AGM passes resolutions to counter poor mortgage practices 

Surrey lawyer Ronald Morin urges his colleagues to support a resolution he and Peter Shrimpton of Whistler brought to the September 23 AGM. The resolution calls on the Law Society to take steps to ensure that borrowers in mortgage transactions receive legal advice and that there is no unauthorized practice by title insurance companies. After a vigorous debate, lawyers at the meeting passed the resolutions (94:70). The Benchers have decided to set up a task force on title insurance and mortgage practices to explore the concerns expressed in the AGM resolutions, both to ascertain the facts and to study the policy issues.

A majority of lawyers attending the September 23 AGM passed (94:70) two resolutions put forward by lawyers Ronald Morin of Surrey and Peter Shrimpton of Whistler regarding mortgage-signing practices and title insurance companies.

The resolutions call on the Law Society to:

  • create a “rule of practice” forbidding lawyers from witnessing the execution of mortgage documents unless the borrower has received comprehensive legal advice;
  • lobby the provincial government, financial institutions and regulators of financial institutions on the detrimental effect of borrowers signing mortgages without legal advice;
  • prevent lawyers from facilitating the unauthorized practice of law or practices detrimental to the best interests of the public when witnessing the execution of mortgage documents prepared by or to be registered by title insurance companies;
  • take steps to end unauthorized practice or other practices detrimental to the public, including commencing actions pursuant to the Legal Profession Act and lobbying government for legislative change.

The preamble to the first resolution alleged that financial institutions were increasingly having borrowers sign mortgages without the benefit of legal advice.
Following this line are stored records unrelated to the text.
Definition assign_placement_group_member (deployment : Deployment.t) (member : WorkloadReplicaMember.t)
    (plan : WorkloadPlacementGroupMemberPlan.t) : method t unit :=
  self ← get;
  node ← lift (ok_or member.(WorkloadReplicaMember.node_id) "placement-group member assignment omitted its node");
  if (deployment.(Deployment.id) != self.(deployment_id))
     || (deployment.(Deployment.status) != DeploymentStatus.Scheduled)
     || is_none deployment.(Deployment.node_id)
     || (deployment.(Deployment.updated_at) <? self.(updated_at))%Z
     || (member.(WorkloadReplicaMember.replica_id) != self.(replica_id))
     || (plan.(WorkloadPlacementGroupMemberPlan.member_id) != member.(WorkloadReplicaMember.id))
     || (plan.(WorkloadPlacementGroupMemberPlan.member_id) != self.(member_id))
     || (plan.(WorkloadPlacementGroupMemberPlan.runtime_unit_id) != self.(runtime_unit_id))
     || (plan.(WorkloadPlacementGroupMemberPlan.ordinal) =? 0)%N && (deployment.(Deployment.node_id) != Some node)
     || is_some_and (fun existing => existing != node) self.(node_id)
  then raise "deployment placement-group member assignment is inconsistent"
  else
    modify (fun self => self <| node_id := Some node |>) ;;
    modify (fun self => self <| placement_generation := member.(WorkloadReplicaMember.placement_generation) |>) ;;
    modify (fun self => self <| updated_at := deployment.(Deployment.updated_at) |>).
End binding.
End GroupMemberBinding.

(** ** The plan *)
Module WorkloadPlacementGroup.

Record t := Mk {
  id : WorkloadPlacementGroupId;
  organization_id : OrganizationId;
  project_id : ProjectId;
  environment_id : EnvironmentId;
  workload_id : WorkloadId;
  revision_id : WorkloadRevisionId;
  revision_generation : N;
  replica_id : WorkloadReplicaId;
  replica_generation : N;
  policy_generation : N;
  placement_policy_digest : string;
  plan_schema : string;
  plan_digest : string;
  state : WorkloadPlacementGroupState.t;
  members : list WorkloadPlacementGroupMemberPlan.t;
  aggregate_version : N;
  created_at : Time;
  updated_at : Time;
}.

#[global] Instance t_eta : Eta t := fun r =>
  Mk r.(id) r.(organization_id) r.(project_id) r.(environment_id) r.(workload_id) r.(revision_id)
     r.(revision_generation) r.(replica_id) r.(replica_generation) r.(policy_generation)
     r.(placement_policy_digest) r.(plan_schema) r.(plan_digest) r.(state) r.(members)
     r.(aggregate_version) r.(created_at) r.(updated_at).

#[global] Instance t_eq_dec : EqDecision t.
Proof. solve_decision. Defined.

Section group.
Context `{External}.

Definition deterministic_id (replica_id : WorkloadReplicaId) (replica_generation : N) : WorkloadPlacementGroupId :=
  uuid_v5 replica_id (PLACEMENT_GROUP_ID_DOMAIN ++ ":" ++ num_display replica_generation)%string.

Definition digest_member (member : WorkloadPlacementGroupMemberPlan.t) : json :=
  JObj [("memberId", JStr (uuid_display member.(WorkloadPlacementGroupMemberPlan.member_id)));
        ("ordinal", JNum member.(WorkloadPlacementGroupMemberPlan.ordinal));
        ("role", JStr (WorkloadPlacementGroupMemberRole.as_str member.(WorkloadPlacementGroupMemberPlan.role)));
        ("runtimeUnitId", JStr member.(WorkloadPlacementGroupMemberPlan.runtime_unit_id));
        ("templateDigest", JStr member.(WorkloadPlacementGroupMemberPlan.template_digest))]%string.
Mr. Morin and Mr. Shrimpton argued this was not in the public interest and could result in mortgages being unenforceable.

The recitals to the second resolution alleged that two title insurance companies — FCT Insurance Company Ltd. (dba First Canadian Title) and FNF Canada Company, a division of Fidelity National Financial Inc. — had developed a practice of drawing, executing and registering residential mortgages that did not involve lawyers or notaries. According to the resolution, this practice results in unsophisticated borrowers placing mortgages on their properties without fully understanding the legal implications. The recitals also alleged title insurance companies were not filing mortgage documents with the Land Title Office in a timely fashion, thereby undermining the integrity of the Torrens system. In addition, the recitals said the Law Society had determined that the drawing of mortgages by FCT and FNF constituted the unauthorized practice of law.

The resolution calls on the Law Society to take all reasonable measures to end these practices by title insurance companies by preventing lawyers from witnessing mortgage documents prepared by FCT and FNF, by taking action against the alleged unauthorized practice and by lobbying the government for legislative changes.

During debate, lawyers for FCT and FNF expressed the view that the alleged facts set out in the recitals to the motions were inaccurate and possibly defamatory.

D. Anthony Knox of McCarthy Tétrault LLP, counsel for FNF, said there was no increasing practice of having borrowers sign mortgage documents without legal advice. He said all FNF procedures were carried out by lawyers, that borrowers were always given the option of obtaining independent legal advice and that FNF’s practices complied with all Law Society rules. He added that the allegation of unauthorized practice against his client was true, but “seriously misleading” because FNF had ended the practices in question. Mr. Knox said that “when the Law Society informed FNF that purely clerical form-filling constituted unauthorized practice, FNF changed its procedures to conform with the Law Society’s requirements pending appeal to the courts.”

FCT’s counsel, James P. Taylor, QC, of Taylor Jordan Chafetz, said the allegation of unauthorized practice against his client related to a program FCT had since changed. Mr. Taylor said FCT’s refinancing program deals only with a borrower who is refinancing an existing mortgage and is sold only to commercial lenders. He noted that the borrower always has the choice of using title insurance or a lawyer. There were no cases of a title insurance mortgage being found to be unenforceable, and title insurance companies had a vested interest in ensuring mortgage documents were filed promptly, he said.

Several speakers said the resolutions could be seen as preventing borrowers from choosing whether or not they wanted legal advice and might have a negative impact on public perception of the profession.



Benchers strike task force

The Law Society will soon have a new task force, chaired by President Ralston Alexander, QC, to study title insurance, and to look at issues of fact and policy behind recent resolutions passed at the AGM.

Those resolutions came to the Benchers’ table for consideration in October. They raise concerns about title insurance companies and about borrowers not receiving legal ­advice in mortgage transactions.

Mr. Alexander told the Benchers that launching a task force study was an appropriate follow-up to the AGM. “In order to responsibly deal with the members’ concerns that are expressed in the resolutions, we have first to get the facts,” he said.

The Task Force will be appointed shortly and is expected to bring forward recommendations by mid-2006.